◆ About this exercise
Set the following entries down again exactly, line by line.

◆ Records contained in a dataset
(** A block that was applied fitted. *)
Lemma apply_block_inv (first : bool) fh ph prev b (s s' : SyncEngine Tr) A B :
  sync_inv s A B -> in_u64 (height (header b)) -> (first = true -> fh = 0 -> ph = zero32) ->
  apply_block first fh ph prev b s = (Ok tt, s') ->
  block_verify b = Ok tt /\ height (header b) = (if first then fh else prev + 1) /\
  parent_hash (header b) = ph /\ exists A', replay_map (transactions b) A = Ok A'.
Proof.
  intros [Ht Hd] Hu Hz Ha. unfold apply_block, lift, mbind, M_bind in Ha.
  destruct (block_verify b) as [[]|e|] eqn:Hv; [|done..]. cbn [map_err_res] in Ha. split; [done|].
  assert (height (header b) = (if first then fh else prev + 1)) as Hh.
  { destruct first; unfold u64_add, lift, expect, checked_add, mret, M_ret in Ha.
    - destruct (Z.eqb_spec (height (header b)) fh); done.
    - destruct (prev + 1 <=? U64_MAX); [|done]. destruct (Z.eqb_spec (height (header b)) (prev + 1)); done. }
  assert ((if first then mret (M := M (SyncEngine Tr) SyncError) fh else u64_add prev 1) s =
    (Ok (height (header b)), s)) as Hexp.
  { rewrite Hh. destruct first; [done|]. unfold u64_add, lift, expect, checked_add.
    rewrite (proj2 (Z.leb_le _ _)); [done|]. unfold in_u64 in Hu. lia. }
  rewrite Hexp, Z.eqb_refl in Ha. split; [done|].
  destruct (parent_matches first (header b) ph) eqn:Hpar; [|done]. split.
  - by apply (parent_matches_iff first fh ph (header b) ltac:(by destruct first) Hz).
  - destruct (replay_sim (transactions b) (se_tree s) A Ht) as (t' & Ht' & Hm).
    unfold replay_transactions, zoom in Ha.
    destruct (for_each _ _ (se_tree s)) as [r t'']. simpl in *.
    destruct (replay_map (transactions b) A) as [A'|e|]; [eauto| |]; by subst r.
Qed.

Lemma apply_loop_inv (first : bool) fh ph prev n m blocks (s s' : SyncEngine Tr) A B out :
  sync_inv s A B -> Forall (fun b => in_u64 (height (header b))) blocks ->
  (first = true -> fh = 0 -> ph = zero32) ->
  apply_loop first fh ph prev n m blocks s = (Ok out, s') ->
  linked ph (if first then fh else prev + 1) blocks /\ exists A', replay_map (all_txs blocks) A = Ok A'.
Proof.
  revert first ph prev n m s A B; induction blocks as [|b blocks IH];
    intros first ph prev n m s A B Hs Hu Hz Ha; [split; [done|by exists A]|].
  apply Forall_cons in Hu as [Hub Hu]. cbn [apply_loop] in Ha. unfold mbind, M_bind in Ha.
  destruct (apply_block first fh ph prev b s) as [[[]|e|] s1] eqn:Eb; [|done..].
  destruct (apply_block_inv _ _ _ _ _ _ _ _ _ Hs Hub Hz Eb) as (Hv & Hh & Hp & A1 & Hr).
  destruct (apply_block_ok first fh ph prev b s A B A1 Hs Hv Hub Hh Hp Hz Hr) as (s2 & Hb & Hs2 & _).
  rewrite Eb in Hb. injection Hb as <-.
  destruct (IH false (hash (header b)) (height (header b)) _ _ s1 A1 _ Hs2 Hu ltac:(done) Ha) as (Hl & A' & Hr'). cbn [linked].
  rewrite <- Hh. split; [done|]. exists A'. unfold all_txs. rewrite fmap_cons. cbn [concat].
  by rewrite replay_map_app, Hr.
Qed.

◆ Response
(** A block that was applied fitted. *)
Lemma apply_block_inv (first : bool) fh ph prev b (s s' : SyncEngine Tr) A B :
  sync_inv s A B -> in_u64 (height (header b)) -> (first = true -> fh = 0 -> ph = zero32) ->
  apply_block first fh ph prev b s = (Ok tt, s') ->
  block_verify b = Ok tt /\ height (header b) = (if first then fh else prev + 1) /\
  parent_hash (header b) = ph /\ exists A', replay_map (transactions b) A = Ok A'.
Proof.
  intros [Ht Hd] Hu Hz Ha. unfold apply_block, lift, mbind, M_bind in Ha.
  destruct (block_verify b) as [[]|e|] eqn:Hv; [|done..]. cbn [map_err_res] in Ha. split; [done|].
  assert (height (header b) = (if first then fh else prev + 1)) as Hh.
  { destruct first; unfold u64_add, lift, expect, checked_add, mret, M_ret in Ha.
    - destruct (Z.eqb_spec (height (header b)) fh); done.
    - destruct (prev + 1 <=? U64_MAX); [|done]. destruct (Z.eqb_spec (height (header b)) (prev + 1)); done. }
  assert ((if first then mret (M := M (SyncEngine Tr) SyncError) fh else u64_add prev 1) s =
    (Ok (height (header b)), s)) as Hexp.
  { rewrite Hh. destruct first; [done|]. unfold u64_add, lift, expect, checked_add.
    rewrite (proj2 (Z.leb_le _ _)); [done|]. unfold in_u64 in Hu. lia. }
  rewrite Hexp, Z.eqb_refl in Ha. split; [done|].
  destruct (parent_matches first (header b) ph) eqn:Hpar; [|done]. split.
  - by apply (parent_matches_iff first fh ph (header b) ltac:(by destruct first) Hz).
  - destruct (replay_sim (transactions b) (se_tree s) A Ht) as (t' & Ht' & Hm).
    unfold replay_transactions, zoom in Ha.
    destruct (for_each _ _ (se_tree s)) as [r t'']. simpl in *.
    destruct (replay_map (transactions b) A) as [A'|e|]; [eauto| |]; by subst r.
Qed.

Lemma apply_loop_inv (first : bool) fh ph prev n m blocks (s s' : SyncEngine Tr) A B out :
  sync_inv s A B -> Forall (fun b => in_u64 (height (header b))) blocks ->
  (first = true -> fh = 0 -> ph = zero32) ->
  apply_loop first fh ph prev n m blocks s = (Ok out, s') ->
  linked ph (if first then fh else prev + 1) blocks /\ exists A', replay_map (all_txs blocks) A = Ok A'.
Proof.
  revert first ph prev n m s A B; induction blocks as [|b blocks IH];
    intros first ph prev n m s A B Hs Hu Hz Ha; [split; [done|by exists A]|].
  apply Forall_cons in Hu as [Hub Hu]. cbn [apply_loop] in Ha. unfold mbind, M_bind in Ha.
  destruct (apply_block first fh ph prev b s) as [[[]|e|] s1] eqn:Eb; [|done..].
  destruct (apply_block_inv _ _ _ _ _ _ _ _ _ Hs Hub Hz Eb) as (Hv & Hh & Hp & A1 & Hr).
  destruct (apply_block_ok first fh ph prev b s A B A1 Hs Hv Hub Hh Hp Hz Hr) as (s2 & Hb & Hs2 & _).
  rewrite Eb in Hb. injection Hb as <-.
  destruct (IH false (hash (header b)) (height (header b)) _ _ s1 A1 _ Hs2 Hu ltac:(done) Ha) as (Hl & A' & Hr'). cbn [linked].
  rewrite <- Hh. split; [done|]. exists A'. unfold all_txs. rewrite fmap_cons. cbn [concat].
  by rewrite replay_map_app, Hr.
Qed.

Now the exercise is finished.